Stored items
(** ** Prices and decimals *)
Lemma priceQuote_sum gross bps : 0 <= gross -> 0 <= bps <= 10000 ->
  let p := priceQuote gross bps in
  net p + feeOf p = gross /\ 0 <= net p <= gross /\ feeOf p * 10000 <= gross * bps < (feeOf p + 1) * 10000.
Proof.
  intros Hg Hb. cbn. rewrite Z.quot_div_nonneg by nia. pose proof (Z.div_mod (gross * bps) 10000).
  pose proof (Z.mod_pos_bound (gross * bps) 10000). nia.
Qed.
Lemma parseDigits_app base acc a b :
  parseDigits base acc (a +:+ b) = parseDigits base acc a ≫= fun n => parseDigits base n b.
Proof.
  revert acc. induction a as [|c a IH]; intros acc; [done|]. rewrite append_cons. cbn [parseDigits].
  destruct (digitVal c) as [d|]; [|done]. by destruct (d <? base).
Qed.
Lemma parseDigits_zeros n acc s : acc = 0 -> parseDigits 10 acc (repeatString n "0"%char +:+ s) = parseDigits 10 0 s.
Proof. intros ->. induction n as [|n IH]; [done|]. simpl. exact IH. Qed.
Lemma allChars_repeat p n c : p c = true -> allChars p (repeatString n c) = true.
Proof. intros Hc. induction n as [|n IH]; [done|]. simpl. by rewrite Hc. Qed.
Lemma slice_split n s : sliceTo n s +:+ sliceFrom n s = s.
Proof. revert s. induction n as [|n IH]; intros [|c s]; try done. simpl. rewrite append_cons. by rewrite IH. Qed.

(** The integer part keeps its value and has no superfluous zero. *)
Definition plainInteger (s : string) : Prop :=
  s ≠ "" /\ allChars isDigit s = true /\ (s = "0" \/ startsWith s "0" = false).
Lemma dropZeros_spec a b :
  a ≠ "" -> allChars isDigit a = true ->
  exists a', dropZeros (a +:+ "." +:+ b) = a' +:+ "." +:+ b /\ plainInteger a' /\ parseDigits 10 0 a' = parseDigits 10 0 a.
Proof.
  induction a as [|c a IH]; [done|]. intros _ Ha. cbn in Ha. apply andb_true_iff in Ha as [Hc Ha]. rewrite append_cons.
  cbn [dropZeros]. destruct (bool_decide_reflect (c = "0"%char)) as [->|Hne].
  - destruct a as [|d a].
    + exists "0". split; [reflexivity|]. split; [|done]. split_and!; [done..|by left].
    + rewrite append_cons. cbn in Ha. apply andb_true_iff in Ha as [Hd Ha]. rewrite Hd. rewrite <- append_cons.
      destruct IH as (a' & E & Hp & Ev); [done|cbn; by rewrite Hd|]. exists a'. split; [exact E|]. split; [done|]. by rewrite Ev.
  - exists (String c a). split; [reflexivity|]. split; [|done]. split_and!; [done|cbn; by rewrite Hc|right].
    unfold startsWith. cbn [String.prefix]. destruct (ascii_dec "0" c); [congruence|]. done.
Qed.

* * *

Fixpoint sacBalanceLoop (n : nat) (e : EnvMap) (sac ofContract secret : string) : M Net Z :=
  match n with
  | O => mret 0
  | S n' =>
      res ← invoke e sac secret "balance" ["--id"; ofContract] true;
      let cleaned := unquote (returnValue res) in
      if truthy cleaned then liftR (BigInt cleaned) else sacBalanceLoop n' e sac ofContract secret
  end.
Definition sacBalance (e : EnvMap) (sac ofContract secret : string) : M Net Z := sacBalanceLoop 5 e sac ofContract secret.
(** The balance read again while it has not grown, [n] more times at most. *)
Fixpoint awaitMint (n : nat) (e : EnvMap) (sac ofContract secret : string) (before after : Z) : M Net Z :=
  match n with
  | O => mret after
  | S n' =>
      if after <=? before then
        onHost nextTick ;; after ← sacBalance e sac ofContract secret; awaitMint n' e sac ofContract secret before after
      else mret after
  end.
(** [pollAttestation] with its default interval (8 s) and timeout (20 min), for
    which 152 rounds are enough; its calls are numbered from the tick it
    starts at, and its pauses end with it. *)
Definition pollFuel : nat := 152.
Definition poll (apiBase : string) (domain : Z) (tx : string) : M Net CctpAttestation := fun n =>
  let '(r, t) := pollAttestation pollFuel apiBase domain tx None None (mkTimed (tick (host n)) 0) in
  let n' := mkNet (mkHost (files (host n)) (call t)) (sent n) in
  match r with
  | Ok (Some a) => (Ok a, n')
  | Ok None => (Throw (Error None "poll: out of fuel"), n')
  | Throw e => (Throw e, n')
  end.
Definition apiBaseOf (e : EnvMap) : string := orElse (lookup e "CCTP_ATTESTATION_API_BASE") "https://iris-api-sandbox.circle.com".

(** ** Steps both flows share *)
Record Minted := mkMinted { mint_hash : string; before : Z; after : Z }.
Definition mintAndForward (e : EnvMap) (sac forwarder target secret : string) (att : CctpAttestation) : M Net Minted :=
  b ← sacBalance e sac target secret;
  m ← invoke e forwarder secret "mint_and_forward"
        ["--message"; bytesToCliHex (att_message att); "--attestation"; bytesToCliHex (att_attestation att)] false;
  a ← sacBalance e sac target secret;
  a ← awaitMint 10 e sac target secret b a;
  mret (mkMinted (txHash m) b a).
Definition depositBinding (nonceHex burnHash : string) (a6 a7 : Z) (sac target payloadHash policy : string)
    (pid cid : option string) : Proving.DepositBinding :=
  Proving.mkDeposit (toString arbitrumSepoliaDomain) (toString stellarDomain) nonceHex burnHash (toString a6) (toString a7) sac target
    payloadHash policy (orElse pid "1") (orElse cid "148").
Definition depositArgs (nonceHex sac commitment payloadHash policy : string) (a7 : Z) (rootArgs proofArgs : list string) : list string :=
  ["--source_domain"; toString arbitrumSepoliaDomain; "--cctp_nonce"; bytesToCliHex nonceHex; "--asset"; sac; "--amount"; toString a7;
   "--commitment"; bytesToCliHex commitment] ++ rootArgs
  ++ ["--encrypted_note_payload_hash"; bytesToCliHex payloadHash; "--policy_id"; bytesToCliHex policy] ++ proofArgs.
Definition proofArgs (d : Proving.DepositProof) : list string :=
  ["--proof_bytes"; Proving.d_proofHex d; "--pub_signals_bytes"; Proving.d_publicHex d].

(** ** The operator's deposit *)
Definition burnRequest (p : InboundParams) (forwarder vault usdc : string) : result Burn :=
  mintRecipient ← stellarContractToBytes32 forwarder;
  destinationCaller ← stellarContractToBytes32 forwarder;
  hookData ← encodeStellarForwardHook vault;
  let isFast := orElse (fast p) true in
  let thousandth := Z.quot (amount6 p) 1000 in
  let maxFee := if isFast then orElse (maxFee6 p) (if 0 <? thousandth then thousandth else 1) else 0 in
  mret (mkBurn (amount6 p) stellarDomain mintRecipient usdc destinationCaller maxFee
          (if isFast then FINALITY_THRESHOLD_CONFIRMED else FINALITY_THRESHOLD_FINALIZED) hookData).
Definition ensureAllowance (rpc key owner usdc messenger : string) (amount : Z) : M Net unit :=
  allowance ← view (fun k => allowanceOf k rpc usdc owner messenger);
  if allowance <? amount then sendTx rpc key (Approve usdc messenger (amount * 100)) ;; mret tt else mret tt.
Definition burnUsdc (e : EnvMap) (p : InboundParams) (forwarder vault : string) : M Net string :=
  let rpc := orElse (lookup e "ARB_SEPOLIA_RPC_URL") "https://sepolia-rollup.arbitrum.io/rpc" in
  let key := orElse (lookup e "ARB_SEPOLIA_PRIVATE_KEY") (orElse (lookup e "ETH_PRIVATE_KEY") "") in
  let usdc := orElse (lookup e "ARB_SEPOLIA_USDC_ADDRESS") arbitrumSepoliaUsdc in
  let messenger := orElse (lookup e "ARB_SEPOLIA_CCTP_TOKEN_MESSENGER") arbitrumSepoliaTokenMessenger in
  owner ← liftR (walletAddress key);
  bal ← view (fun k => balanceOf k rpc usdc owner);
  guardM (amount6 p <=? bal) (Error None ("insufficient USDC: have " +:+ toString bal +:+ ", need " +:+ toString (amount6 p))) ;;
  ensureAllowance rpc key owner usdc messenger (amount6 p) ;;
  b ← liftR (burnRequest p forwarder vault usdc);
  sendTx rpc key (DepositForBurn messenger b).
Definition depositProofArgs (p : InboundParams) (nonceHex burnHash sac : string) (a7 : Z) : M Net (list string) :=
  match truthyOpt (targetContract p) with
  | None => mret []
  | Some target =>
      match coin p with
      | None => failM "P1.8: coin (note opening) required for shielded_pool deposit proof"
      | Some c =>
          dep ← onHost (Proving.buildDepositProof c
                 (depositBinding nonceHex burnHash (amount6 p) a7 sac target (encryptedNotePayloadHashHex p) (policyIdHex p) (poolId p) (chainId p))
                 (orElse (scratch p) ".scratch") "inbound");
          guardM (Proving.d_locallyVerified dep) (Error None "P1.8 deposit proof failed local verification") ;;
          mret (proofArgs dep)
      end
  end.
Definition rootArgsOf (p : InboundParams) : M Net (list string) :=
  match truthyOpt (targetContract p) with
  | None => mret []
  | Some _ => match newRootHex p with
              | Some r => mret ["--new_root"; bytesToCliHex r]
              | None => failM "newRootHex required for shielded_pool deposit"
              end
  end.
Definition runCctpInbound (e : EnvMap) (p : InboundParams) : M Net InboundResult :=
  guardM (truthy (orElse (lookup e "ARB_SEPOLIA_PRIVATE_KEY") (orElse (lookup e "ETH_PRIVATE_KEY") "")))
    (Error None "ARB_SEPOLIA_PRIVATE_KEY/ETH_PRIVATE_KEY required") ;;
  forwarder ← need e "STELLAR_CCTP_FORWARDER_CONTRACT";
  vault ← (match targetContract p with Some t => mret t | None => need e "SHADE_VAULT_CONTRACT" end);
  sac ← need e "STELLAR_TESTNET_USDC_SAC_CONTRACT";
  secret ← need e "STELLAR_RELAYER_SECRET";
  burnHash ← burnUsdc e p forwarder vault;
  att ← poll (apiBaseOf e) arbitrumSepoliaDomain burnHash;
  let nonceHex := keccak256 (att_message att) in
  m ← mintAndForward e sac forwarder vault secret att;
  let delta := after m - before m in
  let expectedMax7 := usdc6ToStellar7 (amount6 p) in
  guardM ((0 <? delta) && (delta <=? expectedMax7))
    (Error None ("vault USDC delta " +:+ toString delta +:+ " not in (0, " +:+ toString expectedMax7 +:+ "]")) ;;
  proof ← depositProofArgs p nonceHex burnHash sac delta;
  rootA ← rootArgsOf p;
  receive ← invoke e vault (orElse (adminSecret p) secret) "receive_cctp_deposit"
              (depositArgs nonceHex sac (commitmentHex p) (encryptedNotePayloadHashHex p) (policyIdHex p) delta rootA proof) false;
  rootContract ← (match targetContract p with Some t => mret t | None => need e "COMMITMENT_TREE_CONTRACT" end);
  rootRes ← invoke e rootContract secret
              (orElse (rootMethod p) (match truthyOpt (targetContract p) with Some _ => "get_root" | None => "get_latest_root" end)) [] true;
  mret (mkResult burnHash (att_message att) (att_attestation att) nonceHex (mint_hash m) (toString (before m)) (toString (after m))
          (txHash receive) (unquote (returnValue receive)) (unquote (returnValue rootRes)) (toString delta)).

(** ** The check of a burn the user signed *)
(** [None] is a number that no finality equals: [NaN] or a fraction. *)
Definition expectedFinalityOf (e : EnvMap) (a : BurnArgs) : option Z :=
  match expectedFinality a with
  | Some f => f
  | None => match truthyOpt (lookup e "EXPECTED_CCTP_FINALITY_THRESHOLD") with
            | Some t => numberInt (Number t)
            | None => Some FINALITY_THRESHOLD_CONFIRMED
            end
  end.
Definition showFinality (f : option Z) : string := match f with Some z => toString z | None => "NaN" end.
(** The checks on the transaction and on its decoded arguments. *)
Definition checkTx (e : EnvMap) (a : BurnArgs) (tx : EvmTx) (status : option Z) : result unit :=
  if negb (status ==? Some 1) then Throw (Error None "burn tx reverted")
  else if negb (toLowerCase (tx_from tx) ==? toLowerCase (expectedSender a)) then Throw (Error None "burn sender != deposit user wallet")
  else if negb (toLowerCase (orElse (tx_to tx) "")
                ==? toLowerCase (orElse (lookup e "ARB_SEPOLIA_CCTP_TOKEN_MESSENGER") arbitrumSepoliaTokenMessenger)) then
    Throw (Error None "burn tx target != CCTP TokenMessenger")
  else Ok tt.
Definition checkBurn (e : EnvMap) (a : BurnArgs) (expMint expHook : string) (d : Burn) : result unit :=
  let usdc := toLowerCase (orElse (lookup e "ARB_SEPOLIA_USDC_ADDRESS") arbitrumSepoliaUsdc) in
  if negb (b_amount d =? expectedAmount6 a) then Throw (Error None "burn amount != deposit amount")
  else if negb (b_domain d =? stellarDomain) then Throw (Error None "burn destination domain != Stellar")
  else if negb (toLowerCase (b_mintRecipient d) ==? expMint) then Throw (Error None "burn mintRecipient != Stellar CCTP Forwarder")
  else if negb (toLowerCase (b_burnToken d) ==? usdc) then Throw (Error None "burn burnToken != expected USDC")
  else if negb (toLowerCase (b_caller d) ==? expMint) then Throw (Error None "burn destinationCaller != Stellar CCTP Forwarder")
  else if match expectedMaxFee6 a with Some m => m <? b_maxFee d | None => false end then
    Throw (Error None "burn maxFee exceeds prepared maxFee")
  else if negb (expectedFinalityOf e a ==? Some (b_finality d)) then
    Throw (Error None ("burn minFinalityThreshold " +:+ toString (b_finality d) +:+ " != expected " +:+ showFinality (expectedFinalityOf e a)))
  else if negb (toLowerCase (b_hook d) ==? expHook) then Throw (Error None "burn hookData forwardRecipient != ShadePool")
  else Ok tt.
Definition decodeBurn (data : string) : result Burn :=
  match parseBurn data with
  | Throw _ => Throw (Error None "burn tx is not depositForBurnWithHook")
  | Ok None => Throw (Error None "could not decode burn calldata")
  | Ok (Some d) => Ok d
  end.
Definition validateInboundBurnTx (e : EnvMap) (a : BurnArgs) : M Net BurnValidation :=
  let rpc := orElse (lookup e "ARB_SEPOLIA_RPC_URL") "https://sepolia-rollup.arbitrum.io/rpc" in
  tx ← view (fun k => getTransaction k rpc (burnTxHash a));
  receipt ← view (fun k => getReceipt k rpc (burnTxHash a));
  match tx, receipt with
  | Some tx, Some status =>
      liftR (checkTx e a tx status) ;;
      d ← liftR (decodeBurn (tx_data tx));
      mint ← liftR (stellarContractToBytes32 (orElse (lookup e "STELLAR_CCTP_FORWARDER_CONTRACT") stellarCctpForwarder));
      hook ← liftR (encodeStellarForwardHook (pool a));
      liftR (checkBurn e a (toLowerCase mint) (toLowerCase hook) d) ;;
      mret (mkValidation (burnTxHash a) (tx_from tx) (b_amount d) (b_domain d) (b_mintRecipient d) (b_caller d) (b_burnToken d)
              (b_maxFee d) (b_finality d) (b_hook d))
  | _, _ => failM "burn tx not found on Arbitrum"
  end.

# Action item
Among the entries above, the lines between the ones containing "Throw _ => Throw" and "d ← liftR (decodeBurn (tx_data tx));", inclusive, are to be transcribed exactly. No other line is to be given.

# Response to the task
  | Throw _ => Throw (Error None "burn tx is not depositForBurnWithHook")
  | Ok None => Throw (Error None "could not decode burn calldata")
  | Ok (Some d) => Ok d
  end.
Definition validateInboundBurnTx (e : EnvMap) (a : BurnArgs) : M Net BurnValidation :=
  let rpc := orElse (lookup e "ARB_SEPOLIA_RPC_URL") "https://sepolia-rollup.arbitrum.io/rpc" in
  tx ← view (fun k => getTransaction k rpc (burnTxHash a));
  receipt ← view (fun k => getReceipt k rpc (burnTxHash a));
  match tx, receipt with
  | Some tx, Some status =>
      liftR (checkTx e a tx status) ;;
      d ← liftR (decodeBurn (tx_data tx));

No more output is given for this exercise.